Well, you might was well add sea bugs to that list because The Bay did its share to do it for me.
The Bay is an interesting film even before you start watching it. Released to little fanfare, it's made in the found footage style and it's an eco-horror film directed by none other than Barry Levinson (Diner, Rain Man, Avalon). It doesn't seem like the type of movie one would expect from Levinson, but good directors often take chances. For the most part, he scored quite well with this increasingly creepy movie with a message.
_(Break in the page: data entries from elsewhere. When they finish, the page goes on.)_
(* ===== verification/Lock.v ===== *)
(** * Spin locks (kernel/spinlock.c)

    The instructions of [acquire] and [release] on several CPUs.  The atomic swap
    is one step, and so is every store to a lock's [cpu] field; the CPUs take
    their steps in any order.  [sstatus.SIE], the interrupt enable bit of a CPU,
    is the field [sie]. *)

From stdpp Require Import base numbers list strings relations.
From S2P Require Import Prelude.
Local Open Scope Z_scope.

Record spinlock : Type := SpinLock { locked : Z; lk_cpu : option nat }.
Record cpu : Type := Cpu { noff : Z; intena : bool; sie : bool }.
Record lkstate : Type := LkState { locks : list spinlock; cpus : list cpu }.

Definition lock0 : spinlock := SpinLock 0 None.
Definition cpu0 : cpu := Cpu 0 false false.
Definition lock_at (s : lkstate) (l : nat) : spinlock := default lock0 (locks s !! l).
Definition cpu_at (s : lkstate) (c : nat) : cpu := default cpu0 (cpus s !! c).
Definition set_lock_at (l : nat) (v : spinlock) (s : lkstate) : lkstate := LkState (<[l := v]> (locks s)) (cpus s).
Definition set_cpu_at (c : nat) (v : cpu) (s : lkstate) : lkstate := LkState (locks s) (<[c := v]> (cpus s)).

(** riscv.h. *)
Definition intr_get (c : nat) : M lkstate bool := gets (λ s, sie (cpu_at s c)).
Definition intr_set (b : bool) (c : nat) : M lkstate unit :=
  k ← gets (λ s, cpu_at s c); modify (set_cpu_at c (Cpu (noff k) (intena k) b)).

Definition initlock (l : nat) : M lkstate unit := modify (set_lock_at l (SpinLock 0 None)).

Definition push_off (c : nat) : M lkstate unit :=
  old ← intr_get c;
  intr_set false c;;
  k ← gets (λ s, cpu_at s c);
  let intena' := if noff k =? 0 then old else intena k in
  modify (set_cpu_at c (Cpu (noff k + 1) intena' (sie k))).

Definition pop_off (c : nat) : M lkstate unit :=
  on ← intr_get c;
  if on : bool then panic "pop_off - interruptible"
  else
    k ← gets (λ s, cpu_at s c);
    if noff k <? 1 then panic "pop_off"
    else
      modify (set_cpu_at c (Cpu (noff k - 1) (intena k) (sie k)));;
      k ← gets (λ s, cpu_at s c);
      when ((noff k =? 0) && intena k) (intr_set true c).

Definition holding (c l : nat) : M lkstate bool :=
  k ← gets (λ s, lock_at s l); mret (nonzero (locked k) && bool_decide (lk_cpu k = Some c)).

(** [acquire] up to its loop. *)
Definition acquire_enter (c l : nat) : M lkstate unit :=
  push_off c;; h ← holding c l; if h : bool then panic "acquire" else mret tt.

(** [__sync_lock_test_and_set(&lk->locked, 1)]: the old value. *)
Definition test_and_set (l : nat) : M lkstate Z :=
  k ← gets (λ s, lock_at s l); modify (set_lock_at l (SpinLock 1 (lk_cpu k)));; mret (locked k).

Definition set_owner (o : option nat) (l : nat) : M lkstate unit :=
  k ← gets (λ s, lock_at s l); modify (set_lock_at l (SpinLock (locked k) o)).

Fixpoint spin (fuel : nat) (l : nat) : M lkstate unit :=
  old ← test_and_set l;
  if nonzero old then match fuel with O => diverge | S f => spin f l end else mret tt.

(** [acquire] when nobody else runs: it spins forever on a lock that is taken. *)
Definition acquire (fuel : nat) (c l : nat) : M lkstate unit :=
  acquire_enter c l;; spin fuel l;; set_owner (Some c) l.

(** [release] up to the store of [lk->cpu], and the store of [lk->locked]. *)
Definition release_enter (c l : nat) : M lkstate unit :=
  h ← holding c l; if negb h then panic "release" else set_owner None l.

Definition lock_release (l : nat) : M lkstate unit :=
  k ← gets (λ s, lock_at s l); modify (set_lock_at l (SpinLock 0 (lk_cpu k))).

Definition release (c l : nat) : M lkstate unit := release_enter c l;; lock_release l;; pop_off c.

(** ** All CPUs together *)

(** Where a CPU is: outside the lock code, or inside it with lock [l]. *)
Inductive lpc : Type :=
| Run
| Spin (l : nat)     (* acquire: at the swap *)
| Won (l : nat)      (* the swap returned 0 *)
| Left (l : nat)     (* release: lk->cpu cleared *)
| Freed (l : nat).   (* lk->locked cleared, pop_off to do *)

Definition config : Type := lkstate * (nat → lpc).
Definition goes (c : nat) (p : lpc) (pcs : nat → lpc) : nat → lpc := λ c', if decide (c' = c) then p else pcs c'.

Inductive lkstep : config → config → Prop :=
| k_enter s s' pcs c l :
    pcs c = Run → (c < length (cpus s))%nat → (l < length (locks s))%nat →
    acquire_enter c l s = Ret (tt, s') → lkstep (s, pcs) (s', goes c (Spin l) pcs)
| k_swap s s' pcs c l old :
    pcs c = Spin l → test_and_set l s = Ret (old, s') →
    lkstep (s, pcs) (s', goes c (if nonzero old then Spin l else Won l) pcs)
| k_own s s' pcs c l :
    pcs c = Won l → set_owner (Some c) l s = Ret (tt, s') → lkstep (s, pcs) (s', goes c Run pcs)
| k_leave s s' pcs c l :
    pcs c = Run → (c < length (cpus s))%nat → (l < length (locks s))%nat →
    release_enter c l s = Ret (tt, s') → lkstep (s, pcs) (s', goes c (Left l) pcs)
| k_free s s' pcs c l :
    pcs c = Left l → lock_release l s = Ret (tt, s') → lkstep (s, pcs) (s', goes c (Freed l) pcs)
| k_pop s s' pcs c l :
    pcs c = Freed l → pop_off c s = Ret (tt, s') → lkstep (s, pcs) (s', goes c Run pcs)
(** Code that holds no lock may enable and disable interrupts. *)
| k_intr s s' pcs c b :
    pcs c = Run → noff (cpu_at s c) = 0 → intr_set b c s = Ret (tt, s') → lkstep (s, pcs) (s', pcs).

(** CPU [c] has lock [l], from the successful swap to the store that frees it. *)
Definition owns (st : config) (c l : nat) : Prop :=
  lk_cpu (lock_at st.1 l) = Some c ∨ st.2 c = Won l ∨ st.2 c = Left l.

(** The locks recorded as held by [c]. *)
Definition held_by (s : lkstate) (c : nat) : Z :=
  Z.of_nat (length (filter (λ k, lk_cpu k = Some c) (locks s))).

(** Inside the lock code a CPU counts one more. *)
Definition busy (p : lpc) : Z := match p with Run => 0 | _ => 1 end.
In a small, idyllic Maryland town, a celebration of its history on Chesapeake Bay brings the town together. But there's a bit of a dark underside. There's high levels of toxicity in the water thanks to a huge chicken processing plant and a cutting-corners filtration plant installed by the mayor to give the illusion of safety. Two researchers know this, but are dead from a mysterious malady before they can turn in the proper proof. Slowly, through the eyes of several security cameras, phones, news cameras, and video conferences, it's obvious that something is happening in the town. People are getting violently sick, developing ugly sores on their bodies. They begin to react violently or irrationally. Then it all just goes downhill from there. Our various emotions are toyed with as we see this horrifying epidemic unfold through a young reporter's tapes, town security cams, a young girl's iPhone, police dash cams, and the one that builds the most tension: the video camera of a young family oblivious of what's happening taking a boat to the town.
Using a cast of talented unknowns, Levinson adds some meat to the bones of the found footage genre. He uses some good jump scares here and there, but it's the creepy atmosphere that slowly builds over time that really made the film something good. The town at the beginning is the town you want to live in, and the town at the end looks like something out of a Romero film. This all happens in such a short amount of time, you wonder how anyone can get out of it or how they could possibly survive. The tension and atmosphere are on display here.
Some viewers may applaud or bemoan the message of pollution and pollution regulation that sits behind the main face of horror here. Keep in mind: this is just a story. It's fiction. It's the fictional story of a fictional situation happening to fictional people because of some other fictional situation. Relax. Personally, I think pollution is pretty much bad all around. I don't want to go swimming in unfiltered chicken poop, and I certainly don't want mutant sea bugs burrowing into my skin and giving me boils the size of dinner plates.